===== Exercise input
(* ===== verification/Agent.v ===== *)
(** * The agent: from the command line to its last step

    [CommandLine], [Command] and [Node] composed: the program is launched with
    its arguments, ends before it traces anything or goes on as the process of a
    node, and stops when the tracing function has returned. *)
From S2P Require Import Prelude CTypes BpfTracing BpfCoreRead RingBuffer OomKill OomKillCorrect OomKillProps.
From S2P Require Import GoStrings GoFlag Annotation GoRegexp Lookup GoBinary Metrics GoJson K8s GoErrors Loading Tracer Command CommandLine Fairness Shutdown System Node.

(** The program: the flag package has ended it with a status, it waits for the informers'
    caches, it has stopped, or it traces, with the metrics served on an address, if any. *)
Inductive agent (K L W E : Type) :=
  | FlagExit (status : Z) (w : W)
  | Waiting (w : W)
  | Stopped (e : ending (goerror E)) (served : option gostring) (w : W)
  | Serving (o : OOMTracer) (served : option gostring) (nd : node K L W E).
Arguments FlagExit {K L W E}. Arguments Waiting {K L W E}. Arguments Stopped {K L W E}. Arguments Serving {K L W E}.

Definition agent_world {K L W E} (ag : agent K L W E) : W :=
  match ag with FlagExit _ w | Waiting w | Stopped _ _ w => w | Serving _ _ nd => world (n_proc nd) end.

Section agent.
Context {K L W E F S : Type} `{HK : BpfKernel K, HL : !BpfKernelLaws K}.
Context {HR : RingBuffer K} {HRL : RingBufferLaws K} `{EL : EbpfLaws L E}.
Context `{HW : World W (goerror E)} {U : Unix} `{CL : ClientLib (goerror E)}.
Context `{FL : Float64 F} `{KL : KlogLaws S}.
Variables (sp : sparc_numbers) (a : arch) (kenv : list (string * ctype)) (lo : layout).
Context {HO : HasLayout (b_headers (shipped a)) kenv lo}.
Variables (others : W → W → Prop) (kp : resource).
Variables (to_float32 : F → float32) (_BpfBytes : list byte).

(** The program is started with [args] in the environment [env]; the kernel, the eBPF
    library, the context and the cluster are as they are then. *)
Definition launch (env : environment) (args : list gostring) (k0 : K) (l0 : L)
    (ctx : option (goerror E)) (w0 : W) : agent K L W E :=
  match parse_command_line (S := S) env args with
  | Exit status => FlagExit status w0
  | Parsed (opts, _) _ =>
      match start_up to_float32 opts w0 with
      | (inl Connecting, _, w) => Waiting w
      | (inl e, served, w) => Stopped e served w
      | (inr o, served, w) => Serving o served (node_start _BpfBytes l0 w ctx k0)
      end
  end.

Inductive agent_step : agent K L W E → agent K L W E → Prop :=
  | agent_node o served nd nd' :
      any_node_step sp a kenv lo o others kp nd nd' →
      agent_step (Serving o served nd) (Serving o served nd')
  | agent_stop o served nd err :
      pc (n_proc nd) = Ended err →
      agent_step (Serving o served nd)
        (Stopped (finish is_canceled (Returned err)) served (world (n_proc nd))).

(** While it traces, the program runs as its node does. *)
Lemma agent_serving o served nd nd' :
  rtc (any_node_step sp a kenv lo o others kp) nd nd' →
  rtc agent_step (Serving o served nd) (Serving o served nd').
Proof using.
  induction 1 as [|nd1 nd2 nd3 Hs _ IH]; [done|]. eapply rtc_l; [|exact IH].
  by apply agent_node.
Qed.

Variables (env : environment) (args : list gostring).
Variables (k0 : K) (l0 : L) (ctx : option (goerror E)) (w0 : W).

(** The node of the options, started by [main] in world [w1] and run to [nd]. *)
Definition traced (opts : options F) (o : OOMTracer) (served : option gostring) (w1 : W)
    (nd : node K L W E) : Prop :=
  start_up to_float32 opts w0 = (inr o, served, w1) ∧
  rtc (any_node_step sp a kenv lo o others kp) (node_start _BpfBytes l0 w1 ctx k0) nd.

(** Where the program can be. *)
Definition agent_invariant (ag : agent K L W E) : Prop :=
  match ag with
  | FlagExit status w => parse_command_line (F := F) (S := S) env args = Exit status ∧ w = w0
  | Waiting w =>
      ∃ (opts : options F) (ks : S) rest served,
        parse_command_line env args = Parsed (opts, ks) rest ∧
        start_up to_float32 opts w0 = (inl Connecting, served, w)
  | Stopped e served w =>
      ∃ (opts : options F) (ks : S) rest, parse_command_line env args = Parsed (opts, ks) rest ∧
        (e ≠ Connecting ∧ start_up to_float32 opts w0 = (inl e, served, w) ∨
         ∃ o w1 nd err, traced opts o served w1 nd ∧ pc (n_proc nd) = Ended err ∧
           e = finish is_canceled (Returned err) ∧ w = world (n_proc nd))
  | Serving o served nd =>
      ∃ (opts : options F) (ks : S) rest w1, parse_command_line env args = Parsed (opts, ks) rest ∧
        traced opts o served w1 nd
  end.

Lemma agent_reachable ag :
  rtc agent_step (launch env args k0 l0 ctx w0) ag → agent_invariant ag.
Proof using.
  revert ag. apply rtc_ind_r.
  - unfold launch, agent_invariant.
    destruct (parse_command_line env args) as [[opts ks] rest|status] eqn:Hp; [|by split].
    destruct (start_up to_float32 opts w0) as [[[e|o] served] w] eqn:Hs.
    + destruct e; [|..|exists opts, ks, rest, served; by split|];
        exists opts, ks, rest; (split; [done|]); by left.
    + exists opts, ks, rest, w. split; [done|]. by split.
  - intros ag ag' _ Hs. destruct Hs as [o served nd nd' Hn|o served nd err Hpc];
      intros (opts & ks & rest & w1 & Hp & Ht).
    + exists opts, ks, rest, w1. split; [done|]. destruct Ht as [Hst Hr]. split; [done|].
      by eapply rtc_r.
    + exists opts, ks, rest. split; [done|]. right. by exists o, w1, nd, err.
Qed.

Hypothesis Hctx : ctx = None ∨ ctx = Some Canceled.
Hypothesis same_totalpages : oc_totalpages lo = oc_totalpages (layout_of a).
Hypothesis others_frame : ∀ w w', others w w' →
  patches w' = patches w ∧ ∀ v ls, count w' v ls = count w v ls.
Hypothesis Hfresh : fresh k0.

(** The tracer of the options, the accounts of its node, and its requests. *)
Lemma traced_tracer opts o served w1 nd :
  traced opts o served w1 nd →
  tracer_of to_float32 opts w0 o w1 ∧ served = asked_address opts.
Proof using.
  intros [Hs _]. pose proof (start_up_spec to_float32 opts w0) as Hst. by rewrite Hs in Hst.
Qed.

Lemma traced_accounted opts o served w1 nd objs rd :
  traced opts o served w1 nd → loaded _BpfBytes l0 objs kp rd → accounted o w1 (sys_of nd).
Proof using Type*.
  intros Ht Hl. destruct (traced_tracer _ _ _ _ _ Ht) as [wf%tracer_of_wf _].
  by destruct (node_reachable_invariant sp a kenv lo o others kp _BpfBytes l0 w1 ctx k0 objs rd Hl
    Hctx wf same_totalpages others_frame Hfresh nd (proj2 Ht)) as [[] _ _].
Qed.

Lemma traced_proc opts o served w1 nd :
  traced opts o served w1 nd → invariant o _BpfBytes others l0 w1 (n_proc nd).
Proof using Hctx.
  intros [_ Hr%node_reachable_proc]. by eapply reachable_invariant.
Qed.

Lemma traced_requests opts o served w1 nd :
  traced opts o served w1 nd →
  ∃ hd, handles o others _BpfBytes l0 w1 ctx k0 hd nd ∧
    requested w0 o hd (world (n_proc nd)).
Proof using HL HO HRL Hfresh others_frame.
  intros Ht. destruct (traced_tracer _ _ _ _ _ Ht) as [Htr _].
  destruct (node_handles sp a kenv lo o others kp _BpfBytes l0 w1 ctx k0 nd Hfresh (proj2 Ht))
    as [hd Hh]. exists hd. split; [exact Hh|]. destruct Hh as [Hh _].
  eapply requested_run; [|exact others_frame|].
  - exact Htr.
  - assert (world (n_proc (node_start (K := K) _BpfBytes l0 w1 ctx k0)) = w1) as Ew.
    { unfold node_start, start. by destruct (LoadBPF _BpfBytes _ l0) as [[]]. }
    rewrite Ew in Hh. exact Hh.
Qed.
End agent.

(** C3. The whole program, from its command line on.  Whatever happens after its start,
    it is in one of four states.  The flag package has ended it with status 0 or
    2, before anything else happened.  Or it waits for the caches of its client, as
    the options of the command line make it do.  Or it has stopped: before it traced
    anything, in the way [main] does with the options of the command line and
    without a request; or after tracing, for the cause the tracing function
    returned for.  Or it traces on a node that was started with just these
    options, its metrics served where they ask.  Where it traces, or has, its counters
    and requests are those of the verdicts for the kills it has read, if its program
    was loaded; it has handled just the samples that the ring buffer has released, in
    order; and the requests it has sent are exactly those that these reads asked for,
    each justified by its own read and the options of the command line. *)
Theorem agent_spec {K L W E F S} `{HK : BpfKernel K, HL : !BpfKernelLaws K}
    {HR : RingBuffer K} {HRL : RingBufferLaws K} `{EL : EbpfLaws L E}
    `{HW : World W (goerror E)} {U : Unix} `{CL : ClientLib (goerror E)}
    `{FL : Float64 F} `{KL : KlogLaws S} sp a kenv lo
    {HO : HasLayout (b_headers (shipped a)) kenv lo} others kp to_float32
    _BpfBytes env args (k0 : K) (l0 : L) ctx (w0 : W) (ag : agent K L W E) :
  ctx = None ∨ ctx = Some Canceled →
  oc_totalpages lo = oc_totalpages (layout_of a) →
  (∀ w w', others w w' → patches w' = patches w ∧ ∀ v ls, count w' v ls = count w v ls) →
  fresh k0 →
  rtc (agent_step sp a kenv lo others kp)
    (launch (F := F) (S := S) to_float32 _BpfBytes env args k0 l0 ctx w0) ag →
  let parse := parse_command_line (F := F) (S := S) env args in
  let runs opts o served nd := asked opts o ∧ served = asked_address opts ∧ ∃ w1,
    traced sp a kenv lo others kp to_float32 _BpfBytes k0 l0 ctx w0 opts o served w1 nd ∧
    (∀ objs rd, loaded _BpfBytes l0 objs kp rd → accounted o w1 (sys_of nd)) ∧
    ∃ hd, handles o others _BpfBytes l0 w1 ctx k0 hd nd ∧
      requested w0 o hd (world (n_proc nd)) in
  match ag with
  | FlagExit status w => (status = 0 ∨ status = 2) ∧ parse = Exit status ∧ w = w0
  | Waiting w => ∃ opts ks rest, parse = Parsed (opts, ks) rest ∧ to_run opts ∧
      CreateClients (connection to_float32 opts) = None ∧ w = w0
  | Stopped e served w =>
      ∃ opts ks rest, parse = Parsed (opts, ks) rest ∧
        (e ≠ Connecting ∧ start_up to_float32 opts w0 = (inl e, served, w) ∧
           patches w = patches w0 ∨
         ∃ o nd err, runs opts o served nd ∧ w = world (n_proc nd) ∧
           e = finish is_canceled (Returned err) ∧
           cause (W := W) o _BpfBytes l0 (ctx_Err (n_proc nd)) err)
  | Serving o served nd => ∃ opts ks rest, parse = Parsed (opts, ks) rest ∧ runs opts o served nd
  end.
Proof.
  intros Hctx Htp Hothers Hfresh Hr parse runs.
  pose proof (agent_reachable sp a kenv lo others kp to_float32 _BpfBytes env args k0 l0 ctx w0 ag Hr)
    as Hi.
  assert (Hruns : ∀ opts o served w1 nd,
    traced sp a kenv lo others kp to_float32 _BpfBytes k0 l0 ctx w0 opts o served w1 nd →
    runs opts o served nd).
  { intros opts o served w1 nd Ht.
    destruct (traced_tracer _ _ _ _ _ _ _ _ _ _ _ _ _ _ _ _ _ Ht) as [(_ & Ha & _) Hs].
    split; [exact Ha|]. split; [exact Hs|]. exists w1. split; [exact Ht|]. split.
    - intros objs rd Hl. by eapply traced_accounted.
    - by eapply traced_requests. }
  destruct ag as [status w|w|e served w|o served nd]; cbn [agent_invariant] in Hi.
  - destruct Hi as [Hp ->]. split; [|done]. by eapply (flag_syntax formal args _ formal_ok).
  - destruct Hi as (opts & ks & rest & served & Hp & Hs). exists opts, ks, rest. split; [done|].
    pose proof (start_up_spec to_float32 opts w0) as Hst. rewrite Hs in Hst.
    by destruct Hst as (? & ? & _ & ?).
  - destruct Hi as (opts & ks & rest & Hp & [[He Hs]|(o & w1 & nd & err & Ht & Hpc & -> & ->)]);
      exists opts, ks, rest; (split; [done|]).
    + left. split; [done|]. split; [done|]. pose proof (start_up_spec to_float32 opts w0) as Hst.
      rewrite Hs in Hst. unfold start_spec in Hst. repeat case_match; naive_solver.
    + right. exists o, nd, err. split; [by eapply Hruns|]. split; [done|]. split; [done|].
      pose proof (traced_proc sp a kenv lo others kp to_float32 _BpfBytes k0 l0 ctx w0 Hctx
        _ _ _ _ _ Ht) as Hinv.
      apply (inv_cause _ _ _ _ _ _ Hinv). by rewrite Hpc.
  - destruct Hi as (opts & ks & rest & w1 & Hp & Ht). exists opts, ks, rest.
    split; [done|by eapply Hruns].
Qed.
==========
• Your assignment: Extract from the listing above the lines between the line containing "Proof using HL HO HRL Hfresh others_frame." and the line containing "2, before anything", keeping both of those lines. Output nothing else.

• Output of the exercise:
Proof using HL HO HRL Hfresh others_frame.
  intros Ht. destruct (traced_tracer _ _ _ _ _ Ht) as [Htr _].
  destruct (node_handles sp a kenv lo o others kp _BpfBytes l0 w1 ctx k0 nd Hfresh (proj2 Ht))
    as [hd Hh]. exists hd. split; [exact Hh|]. destruct Hh as [Hh _].
  eapply requested_run; [|exact others_frame|].
  - exact Htr.
  - assert (world (n_proc (node_start (K := K) _BpfBytes l0 w1 ctx k0)) = w1) as Ew.
    { unfold node_start, start. by destruct (LoadBPF _BpfBytes _ l0) as [[]]. }
    rewrite Ew in Hh. exact Hh.
Qed.
End agent.

(** C3. The whole program, from its command line on.  Whatever happens after its start,
    it is in one of four states.  The flag package has ended it with status 0 or
    2, before anything else happened.  Or it waits for the caches of its client, as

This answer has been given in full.